John McDonnell’s gentle bedside manner obscures the gory reality of his proposals. He cited a list of corporate bankruptcies as proof that business cannot be trusted. His answer is to graft onto the state the management of railways, water and broadband. He would set up a new statutory body to monitor financial institutions in ‘real time’. Creating wealth would be relegated beneath other priorities and there would be a new levy on pay over £330,000. People who take risks, pursue wealth and achieve social mobility will be discouraged in his new model for UK capitalism.
Response? In response, the CBI said the proposals “crack at the foundations of our economy” with the IoD saying they “risk throwing the baby out with the bathwater”. The limp statements miss the point – McDonnell wants to upend capitalism and his vision means utterly reshaping the current system.
Margaret Thatcher, the last person to reshape the UK economy dreamed of creating a “shareholder democracy”. She said her greatest achievement in office was Tony Blair because it was evidence that her opponents had changed their minds. It’s now those on the left who are changing minds. The most senior people in business now talk about “stakeholder capitalism” rather than “shareholder capitalism”. Larry Fink, Blackrock’s CEO urged bosses in January to consider purpose not in terms of the sole pursuit of profits but rather as the “animating force” for achieving them.
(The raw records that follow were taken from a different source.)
Section life.
Context `{Toml} `{Allocator}.
Context (as_string : option node → option chars) (as_size : option node → option Z).

(** main, with the schedule of its two threads: how it ended and what had left, and the heap when
    the pool's destructor has run. *)
Definition client_life (fuel : nat) (config : Config)
    (resolve : string → string → option (list endpoint)) (open_ok : bool) (member : option Z)
    (ts : list (turn client_net)) : M heap (status * list (endpoint * list Z)) :=
  host ← lift (get_as as_string "network.client.host") config;
  service ← lift (get_as as_string "network.client.service") config;
  pool_size ← lift (get_as as_size "network.mempool.pool_size") config;
  chunk_size ← lift (get_as as_size "network.mempool.chunk_size") config;
  ps ← value pool_size;
  cs ← value chunk_size;
  mempool ← Mempool_ctor ps cs;
  h ← get;
  let s := prun false ts (pinit (Client.client_storage member (MState mempool h))
             (unid_client_program resolve open_ok host service)) in
  match stat s with
  | SReturned =>                      (* the destructors, the pool's last *)
      match Mempool_dtor fuel (Client.mempool_ (app s)) with
      | Ok _ m => put (hp m);; mret (SReturned, Client.wire (app s))
      | Throw e _ => throw e
      | UB u => undefined u
      | OutOfFuel => λ _, OutOfFuel
      end
  | st => put (hp (Client.mempool_ (app s)));; mret (st, Client.wire (app s))
  end.
End life.

(** ** Lemmas *)

Section proof.
Context `{AllocatorLaws}.
Context (h0 : heap) (cs : Z) (N : nat) (m0 : mstate).

#[local] Instance client_pool : BufferPool mstate := life_pool h0.
#[local] Instance client_pool_laws : @BufferPoolLaws mstate client_pool := life_pool_laws h0.

Context (Hm0 : @bp_rep _ client_pool m0 cs (S N) []).

Abbreviation client_ok := (@follows _ client_pool cs (S N)).

Lemma client_event P c e :
  (∀ a, P a → P (spec_step cs (S N) (client_handler e) a)) →
  client_ok P c → wp (app_step e) (λ _ c', client_ok P c') c.
Proof. intros HP. apply (@follows_step _ client_pool client_pool_laws); [by destruct e|done]. Qed.

(** Before main sends, one buffer is in use: it is in the pending receive, or was lost with it. *)
Definition before_send (a : aserver) : Prop :=
  a_pending a = [] ∧ a_wire a = [] ∧ a_used a = 1%nat.

(** Afterwards at most one datagram is on its way or has left, with the five bytes. *)
Definition after_send (a : aserver) : Prop :=
  (length (a_pending a ++ a_wire a) ≤ 1)%nat ∧ Forall (λ d, d.2 = five) (a_pending a ++ a_wire a).

Lemma before_send_step e a : before_send a → before_send (spec_step cs (S N) (client_handler e) a).
Proof.
  intros (Hp & Hw & Hu). unfold before_send, a_used in *. destruct e; cbn [spec_step client_handler].
  - destruct (a_recv a) eqn:Hr; cbn; rewrite ?Hr; auto.
  - destruct (a_recv a) eqn:Hr; cbn; rewrite ?Hr; [|auto]. split_and!; [done|done|]. cbn in Hu. lia.
  - by rewrite Hp.
  - by rewrite Hp.
Qed.

Lemma after_send_step e a : after_send a → after_send (spec_step cs (S N) (client_handler e) a).
Proof.
  intros Ha. pose proof Ha as [Hl Hf]. destruct e as [from bs| |i|i]; cbn [spec_step client_handler].
  - by destruct (a_recv a).
  - by destruct (a_recv a).
  - destruct (a_pending a !! i) as [d|] eqn:Hi; [|done].
    assert (delete i (a_pending a) ++ a_wire a ++ [d] ≡ₚ a_pending a ++ a_wire a) as Hperm.
    { rewrite (delete_Permutation _ _ _ Hi) at 2. cbn. rewrite app_assoc. symmetry.
      apply Permutation_cons_append. }
    unfold after_send. cbn. by rewrite Hperm.
  - destruct (a_pending a !! i) as [d|] eqn:Hi; [|done]. unfold after_send. cbn.
    rewrite (delete_Permutation _ _ _ Hi) in Hl, Hf. cbn in Hl, Hf.
    apply Forall_cons in Hf as [_ Hf]. split; [lia|done].
Qed.

(** The constructor, when chunk_size_ holds the size of the chunks. *)
Lemma make_udp_client_ok resolve host service e es :
  0 ≤ cs →
  resolve (String.string_of_list_ascii host) (String.string_of_list_ascii service) = Some (e :: es) →
  wp (make_udp_client resolve true (Some host) (Some service)) (λ _ c', client_ok before_send c')
     (Client.client_storage (Some cs) m0).
Proof.
  intros Hcs Hres. unfold make_udp_client. cbn [value]. apply wp_bind, wp_ret, wp_bind, wp_ret.
  eapply (wp_mono (@Client.Udp_client_ctor _ client_pool _ _ _ _)).
  { eapply (@ctor_follows _ client_pool client_pool_laws); [exact Hm0|exact Hres|lia]. }
  intros [] c' (s & a & Hs & Ha & ->). by exists s, (spec_start e).
Qed.

(** Printing does not matter. *)
Lemma client_prints P line c : client_ok P c → client_ok P (Client.set_out c (Client.hex c) (Client.out c ++ [line])).
Proof. intros (s & a & [] & Ha & Hp). exists s, a. split_and!; [by split|done|done]. Qed.

(** Main's send, with a buffer to spare. *)
Lemma send_data_ok c :
  (0 < N)%nat → 5 ≤ cs → client_ok before_send c → wp send_data (λ _ c', client_ok after_send c') c.
Proof.
  intros HN Hcs Hc.
  assert (wp (Client.step (EvApp five)) (λ _ c', client_ok after_send c') c) as Hstep.
  { eapply (@follows_step _ client_pool client_pool_laws); [done| |exact Hc].
    intros a (Hp & Hw & Hu). cbn [spec_step]. rewrite (proj2 (Nat.ltb_lt _ _)) by lia.
    unfold after_send. cbn. rewrite Hp, Hw. split; [cbn; lia|by repeat constructor]. }
  destruct (@follows_view _ client_pool _ _ _ _ Hc) as (a & (_ & _ & Hu) & _ & _ & n & l & Hrep & Hn).
  destruct n as [|n]; [lia|].
  destruct (proj1 (wp_run _ _ _) (bp_alloc_ok (H := client_pool) _ _ _ _ Hrep)) as (chunk & p' & Hrun & _).
  assert (Client.on_pool bp_alloc c = Ok chunk (Client.set_pool c p')) as Halloc.
  { unfold Client.on_pool. by rewrite Hrun. }
  unfold wp, send_data. rewrite (bind_Ok _ _ _ _ _ Halloc).
  unfold wp in Hstep. cbn [Client.step] in Hstep. unfold Client.app_send in Hstep.
  by rewrite Halloc in Hstep.
Qed.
Part of this change has been due to technology driving greater transparency over business’s practice and ethics. The tragedy for advocates of free enterprise is that the choice and dynamism within the current system is also being side-lined. Consumers don’t need representation on company boards – as McDonnell would mandate – they can simply vote with their wallets.
With Labour behind in the polls it’s unlikely that McDonnell will be the UK’s next chancellor. But the solutions he proposes are now closer to the mainstream. If businesses want to protect the principles of a free and dynamic economy, they rapidly need to come up with a second opinion.